On the one hand, this ignores the repeated results of research and inquiries in the 1990s which showed the need for a massive investment of $3,000 million over 10 years in the interstate rail network if it was to provide comparable axle loads, transit times and reliability to the national highway system. Mainline upgrades, not terminals, is the priority for rail.
On the other hand, Anderson's priority indicates relatively small investments, with the major beneficiaries being private sector transport companies needing to integrate with the rail network. Pacific National is now as the largest private rail freight operator in Australia. Its co-owners, Toll Holdings and Patrick Stevedoring, need to connect their road and port terminals to the rail system.

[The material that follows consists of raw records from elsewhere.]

(* ===== verification/PriceTable.v ===== *)
(** * The table of model prices
    ([web/src/features/system-settings/models/model-ratio-visual-editor.tsx],
    [web/src/features/system-settings/utils/json-parser.ts],
    [web/src/lib/model-price-unit.ts])

    The prices of all models are kept in thirteen settings, each the text of an
    object from model names to values ([Field]).  The table shows one row per
    model; editing, deleting and copying write all thirteen texts again.

    [Throw] is a call that throws; a setting whose text is JSON but no object
    is left out of the model in the same way (for [null] the code does throw).
    Model names that plain objects inherit ([object_prototype]) are left out.
    Case folding ([lower]) and [localeCompare] are parameters. *)

From S2P Require Import Prelude JsString JsRegExp JsNumber JsValue JsMap BillingExpr PriceVariants.

Module PriceTable.
Import BillingExpr PriceVariants.

(** ** Reading texts *)

(** [Number.parseFloat(s)]: the longest prefix that is a number. *)
Definition parse_float_unsigned (neg : bool) (s : jsstr) : number :=
  if startsWith s "Infinity" then (if neg then neg_inf else pos_inf) else
  let '(ip, r) := span is_digit s in
  let '(fp, r') := match r with c :: r1 => if (c =? 46)%N then span is_digit r1 else ([], r) | [] => ([], r) end in
  if nonempty ip || nonempty fp then
    let e :=
      match r' with
      | c :: r1 =>
        if ((c =? 101) || (c =? 69))%N then
          let '(eneg, r2) :=
            match r1 with
            | d :: t => if (d =? 43)%N then (false, t) else if (d =? 45)%N then (true, t) else (false, r1)
            | [] => (false, r1)
            end in
          let ed := (span is_digit r2).1 in
          if nonempty ed then (if (eneg : bool) then - digits_val ed else digits_val ed)%Z else 0%Z
        else 0%Z
      | [] => 0%Z
      end in
    dec_to_num neg (digits_val (ip ++ fp)) (e - Z.of_nat (length fp))
  else NaN.

Definition parseFloat (s : jsstr) : number :=
  match trim_start s with
  | c :: r =>
    if (c =? 45)%N then parse_float_unsigned true r
    else if (c =? 43)%N then parse_float_unsigned false r
    else parse_float_unsigned false (c :: r)
  | [] => NaN
  end.

Definition safeJsonParse (text : jsstr) (fallback : value) : value :=
  if negb (nonempty text) || str_eqb (trim text) [] then fallback
  else default fallback (JSON_parse (trim text)).

Definition safeJsonParseWithValidation (text : jsstr) (fallback : value) (validator : value → bool) : value :=
  let parsed := safeJsonParse text fallback in if validator parsed then parsed else fallback.

Inductive ModelPriceUnit := REQUEST | SECOND.

Definition unit_text (u : ModelPriceUnit) : jsstr := match u with REQUEST => "request" | SECOND => "second" end.

Definition normalizeModelPriceUnit (v : value) : ModelPriceUnit :=
  match v with VStr s => if str_eqb s "second" then SECOND else REQUEST | _ => REQUEST end.

(** ** Settings *)

Inductive Field :=
  | ModelPrice | ModelPriceUnits | ModelPriceVariants | ModelRoutePriceVariants | ModelRatio | CacheRatio | CreateCacheRatio
  | CompletionRatio | ImageRatio | AudioRatio | AudioCompletionRatio | BillingMode | BillingExpression.

#[global] Instance Field_eq_dec : EqDecision Field.
Proof. solve_decision. Defined.

Definition ALL_FIELDS : list Field :=
  [ModelPrice; ModelPriceUnits; ModelPriceVariants; ModelRoutePriceVariants; ModelRatio; CacheRatio; CreateCacheRatio;
   CompletionRatio; ImageRatio; AudioRatio; AudioCompletionRatio; BillingMode; BillingExpression].

(** The fields whose values are ratios. *)
Definition RATIO_FIELDS : list Field :=
  [ModelRatio; CacheRatio; CreateCacheRatio; CompletionRatio; ImageRatio; AudioRatio; AudioCompletionRatio].

(** The texts of the price and the ratios of a model. *)
Record Texts := MkTexts {
  price : jsstr;
  ratio : jsstr;
  cacheRatio : jsstr;
  createCacheRatio : jsstr;
  completionRatio : jsstr;
  imageRatio : jsstr;
  audioRatio : jsstr;
  audioCompletionRatio : jsstr;
}.

(** The text of a field; the fields that are no numbers have none. *)
Definition text_at (t : Texts) (f : Field) : jsstr :=
  match f with
  | ModelPrice => price t
  | ModelRatio => ratio t
  | CacheRatio => cacheRatio t
  | CreateCacheRatio => createCacheRatio t
  | CompletionRatio => completionRatio t
  | ImageRatio => imageRatio t
  | AudioRatio => audioRatio t
  | AudioCompletionRatio => audioCompletionRatio t
  | _ => []
  end.

Definition texts_of (g : Field → jsstr) : Texts :=
  MkTexts (g ModelPrice) (g ModelRatio) (g CacheRatio) (g CreateCacheRatio) (g CompletionRatio) (g ImageRatio) (g AudioRatio)
    (g AudioCompletionRatio).

Definition Settings := Field → jsstr.
Definition Maps := Field → obj.

Definition obj_delete (fs : obj) (k : jsstr) : obj := List.filter (λ p, negb (str_eqb p.1 k)) fs.

(** The thirteen maps after changing one. *)
Definition with_map (ms : Maps) (f : Field) (fs : obj) : Maps := λ g, if decide (g = f) then fs else ms g.

Inductive PricingMode := per_token | per_request | tiered_expr.

#[global] Instance PricingMode_eq_dec : EqDecision PricingMode.
Proof. solve_decision. Defined.

(** What is edited; a missing text is the empty one, a configuration is [VUndef]
    or [VNull] when there is none. *)
Record ModelRatioData := MkData {
  d_name : jsstr;
  d_texts : Texts;
  d_priceUnit : value;
  d_priceVariant : value;
  d_imageEditPriceVariant : value;
  d_billingMode : PricingMode;
  d_billingExpr : jsstr;
  d_requestRuleExpr : jsstr;
}.

Record ModelRow := MkRow {
  row_name : jsstr;
  row_texts : Texts;
  row_priceUnit : ModelPriceUnit;
  row_priceVariant : value;
  row_imageEditPriceVariant : value;
  row_billingMode : PricingMode;
  row_billingExpr : jsstr;
  row_requestRuleExpr : jsstr;
  row_hasConflict : bool;
}.

Section Table.
Context (lower : jsstr → jsstr) (localeCompare : jsstr → jsstr → number).

Definition read_field (f : Field) (text : jsstr) : value :=
  match f with
  | ModelPriceVariants => safeJsonParseWithValidation text (VObj []) (isModelPriceVariantsMap lower)
  | ModelRoutePriceVariants => safeJsonParseWithValidation text (VObj []) (isModelRoutePriceVariantsMap lower)
  | _ => safeJsonParse text (VObj [])
  end.

Definition is_map (v : value) : bool := match v with VObj _ => true | _ => false end.
Definition map_of (v : value) : obj := match v with VObj fs => fs | _ => [] end.

Definition read_settings (s : Settings) : exc Maps :=
  if forallb (λ f, is_map (read_field f (s f))) ALL_FIELDS then Ret (λ f, map_of (read_field f (s f))) else Throw.

(** [JSON.stringify(map, null, 2)] for every field. *)
Definition write_settings (ms : Maps) : Settings := λ f, default [] (JSON_stringify2 (VObj (ms f))).

(** ** Rows *)

(** [map[name]] *)
Definition entry (ms : Maps) (f : Field) (name : jsstr) : value := default VUndef (obj_get (ms f) name).

(** [v?.toString() || ''] *)
Definition cell (v : value) : jsstr := match v with VUndef | VNull => [] | _ => to_string v end.

Definition getImageEditRoutePriceVariant (routeMap : value) : value :=
  match routeMap with
  | VObj routes =>
    match List.filter (λ p, str_eqb (normalizeModelPriceRoute lower p.1) "image.edit") routes with
    | (_, config) :: _ => config
    | [] => VUndef
    end
  | _ => VUndef
  end.

(** The row of a model with the entries [e]. *)
Definition row_from (e : Field → value) (name : jsstr) : exc ModelRow :=
  let texts := texts_of (λ f, cell (e f)) in
  let priceUnit := normalizeModelPriceUnit (e ModelPriceUnits) in
  let priceVariant := e ModelPriceVariants in
  let imageEditPriceVariant := getImageEditRoutePriceVariant (e ModelRoutePriceVariants) in
  let row mode expr rules conflict := MkRow name texts priceUnit priceVariant imageEditPriceVariant mode expr rules conflict in
  let by_price := Ret (row (if nonempty (price texts) then per_request else per_token) [] []
                         (nonempty (price texts) && existsb (λ f, nonempty (text_at texts f)) RATIO_FIELDS)) in
  match e BillingMode with
  | VStr mode =>
    if str_eqb mode "tiered_expr" then
      let fullExpr := e BillingExpression in
      match if truthy fullExpr then fullExpr else VStr [] with
      | VStr expr =>
        split ← splitBillingExprAndRequestRules expr;
        Ret (row tiered_expr (billingExpr split) (requestRuleExpr split) false)
      | _ => Throw
      end
    else by_price
  | _ => by_price
  end.

Definition row_of (ms : Maps) (name : jsstr) : exc ModelRow := row_from (λ f, entry ms f name) name.

Fixpoint rows_of (ms : Maps) (names : list jsstr) : exc (list ModelRow) :=
  match names with
  | [] => Ret []
  | n :: ns => r ← row_of ms n; rs ← rows_of ms ns; Ret (r :: rs)
  end.

Definition model_names (ms : Maps) : list jsstr := set_of (concat ((λ f, (ms f).*1) <$> ALL_FIELDS)).

Definition models (s : Settings) : exc (list ModelRow) :=
  ms ← read_settings s;
  rs ← rows_of ms (model_names ms);
  Ret (sort_by (λ a b, localeCompare (row_name a) (row_name b)) rs).

Definition handleEdit (model : ModelRow) : ModelRatioData :=
  let clone c := if truthy c then cloneModelPriceVariantConfig c VUndef else VUndef in
  MkData (row_name model) (row_texts model) (VStr (unit_text (row_priceUnit model)))
    (clone (row_priceVariant model)) (clone (row_imageEditPriceVariant model))
    (if decide (row_billingMode model = tiered_expr) then tiered_expr
     else if nonempty (price (row_texts model)) then per_request else per_token)
    (row_billingExpr model) (row_requestRuleExpr model).

(** ** Deleting a model *)

Definition delete_maps (name : jsstr) (ms : Maps) : Maps := λ f,
  match f with
  | ModelRoutePriceVariants =>
    match obj_get (ms f) name with
    | Some (VObj routes) =>
      let routes' := obj_delete routes "image.edit" in
      match routes' with [] => obj_delete (ms f) name | _ => obj_set (ms f) name (VObj routes') end
    | _ => ms f
    end
  | _ => obj_delete (ms f) name
  end.

Definition handleDelete (s : Settings) (name : jsstr) : exc Settings :=
  ms ← read_settings s; Ret (write_settings (delete_maps name ms)).

(** ** Saving a model, and copying it to others *)

Definition setIfPresent (target : obj) (name value : jsstr) : obj :=
  if negb (nonempty value) then target
  else let parsed := parseFloat value in if is_finite parsed then obj_set target name (VNum parsed) else target.

(** The values of some fields. *)
Definition set_fields (data : ModelRatioData) (name : jsstr) (fields : list Field) (ms : Maps) : Maps := λ f,
  if bool_decide (f ∈ fields) then setIfPresent (ms f) name (text_at (d_texts data) f) else ms f.

Definition set_unit (data : ModelRatioData) (name : jsstr) (ms : Maps) : Maps :=
  if nonempty (price (d_texts data))
  then with_map ms ModelPriceUnits
         (obj_set (ms ModelPriceUnits) name (VStr (unit_text (normalizeModelPriceUnit (d_priceUnit data)))))
  else ms.

Definition set_expr (data : ModelRatioData) (name : jsstr) (ms : Maps) : Maps :=
  let combined := combineBillingExpr (d_billingExpr data) (d_requestRuleExpr data) in
  if nonempty combined
  then with_map (with_map ms BillingMode (obj_set (ms BillingMode) name (VStr "tiered_expr")))
         BillingExpression (obj_set (ms BillingExpression) name (VStr combined))
  else ms.

(** The value of [inherited] a copy gets. *)
Definition inherited_of (makeVariantExplicit : bool) (config : value) : value :=
  if makeVariantExplicit then VBool false else prop config "inherited".

Definition set_variant (data : ModelRatioData) (explicit : bool) (name : jsstr) (ms : Maps) : Maps :=
  let config := d_priceVariant data in
  let set v := with_map ms ModelPriceVariants (obj_set (ms ModelPriceVariants) name v) in
  if truthy config then set (cloneModelPriceVariantConfig config (inherited_of explicit config))
  else if explicit && is_undefined config
  then set (VObj [("resolution_enabled"%js, VBool false); ("quality_enabled"%js, VBool false); ("inherited"%js, VBool false)])
  else ms.

Definition set_image_edit (data : ModelRatioData) (explicit : bool) (name : jsstr) (ms : Maps) : Maps :=
  let config := d_imageEditPriceVariant data in
  if is_undefined config then ms
  else
    let routes := obj_delete (map_of (entry ms ModelRoutePriceVariants name)) "image.edit" in
    let routes := if truthy config
                  then obj_set routes "image.edit" (cloneModelPriceVariantConfig config (inherited_of explicit config))
                  else routes in
    with_map ms ModelRoutePriceVariants
      (match routes with
       | [] => obj_delete (ms ModelRoutePriceVariants) name
       | _ => obj_set (ms ModelRoutePriceVariants) name (VObj routes)
       end).

(** The body of the loop over the names. *)
Definition persist_one (data : ModelRatioData) (explicit : bool) (ms : Maps) (name : jsstr) : Maps :=
  let ms := λ f, if decide (f = ModelRoutePriceVariants) then ms f else obj_delete (ms f) name in
  match d_billingMode data with
  | tiered_expr => set_fields data name RATIO_FIELDS (set_unit data name (set_fields data name [ModelPrice] (set_expr data name ms)))
  | per_request =>
    set_image_edit data explicit name (set_variant data explicit name (set_unit data name (set_fields data name [ModelPrice] ms)))
  | per_token => set_fields data name RATIO_FIELDS ms
  end.

Definition persistPricingData (s : Settings) (data : ModelRatioData) (targetNames : list jsstr) (makeVariantExplicit : bool) :
    exc Settings :=
  ms ← read_settings s; Ret (write_settings (fold_left (persist_one data makeVariantExplicit) targetNames ms)).

(** ** The table's state *)

Record Table := MkTable {
  settings : Settings;
  editData : option ModelRatioData;
}.

Definition handleSave (data : ModelRatioData) (t : Table) : exc Table :=
  s ← persistPricingData (settings t) data [d_name data] false; Ret (MkTable s (Some data)).

(** [None]: the table is left as it is, with a message. *)
Definition handleBatchCopy (targetNames : list jsstr) (t : Table) : option (exc Table) :=
  match editData t, targetNames with
  | Some data, _ :: _ =>
    Some (s ← persistPricingData (settings t) data targetNames true; Ret (MkTable s (editData t)))
  | _, _ => None
  end.

Definition handleAdd (t : Table) : Table := MkTable (settings t) None.
End Table.

Example parse_float_1 : num_to_string <$> (parseFloat <$> [" 2.50x"; "-.5"; "1e"; "1e-3z"; "Infinity"; "abc"; "7."]%js)
  = ["2.5"; "-0.5"; "1"; "0.001"; "Infinity"; "NaN"; "7"]%js.
Proof. vm_compute. reflexivity. Qed.

End PriceTable.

The Federal Government appears to be promising them support in PPP-style investments.
While the transfer of freight from road to rail that this would facilitate is highly desirable, it will be limited by the lack of capacity in the east coast rail corridor, with its 19th century alignments, tunnel and bridge limitations, and the Sydney bottleneck. Anderson recognised this in his ARA speech, calling attention to a promised $870 million investment in the interstate rail network in NSW over five years, if the ARTC obtains a 60-year lease over the specified NSW track. Where will these $174 million per year in funds would come from for the Macarthur - Chullora Southern Access Corridor, the new train control for the Casino - Greenbank corridor, and improved alignments and gradients in the Sydney - Albury corridor. He suggested it would come from the Federal and State governments, ARTC and the private sector.
This illustrates the ongoing difference in Federal policy between road funding and rail funding. The National Highway System in NSW is funded by a direct Federal grant. Track in NSW still has to be funded by borrowings, and NSW has to bargain for it. NSW does not have to lease its highways to a Federal Corporation to obtain NHS funding.
The RTBU notes that there are a range of track ownership options in the interstate mainline, ranging from ARG operating as a wholesaler to ARTC in Western Australia, ARTC owning the track in South Australia, ARTC leasing the track in Victoria, and NSW owning the track in NSW which unlike the first three cases, includes a major coal freight system in the Hunter Valley. The RTBU opposes the proposed 60-year lease of the NSW track, and supports an alternative approach which would still allow ARTC to administer access arrangements, but insists that the $870 million investment program go ahead.
Rolling 5-year plan
Minister Anderson says that the rolling plan will be 5 years. This is a vital part of the claim that AUSLINK constitutes a genuine national plan, yet it is the least developed so far in the government's statement.
The National Highway System is continually upgraded because there is systematic long term planning by State and Territory road authorities, who are the bodies which expend the federal funds. A national land transport network will also require that State and Territory roads agencies become an integral part of the framework. Western Australia and Victoria have created single planning and infrastructure development agencies, and the other States and Territories will have to go down this track. This is highly unlikely to be achieved, especially if State governments suspect that AUSLINK is shifting a Federal funding burden onto them.
Coalition for a land transport network
The RTBU is consulting with the broad environment, welfare and public transport constituencies in Australia about the possibilities and shortcomings of the AUSLINK proposal, and endeavour to build a strong campaign for a genuine transfer of federal funds to rail and urban public transport as part of a consistent land transport investment program. The "Green Paper" process is the first phase of such a campaign.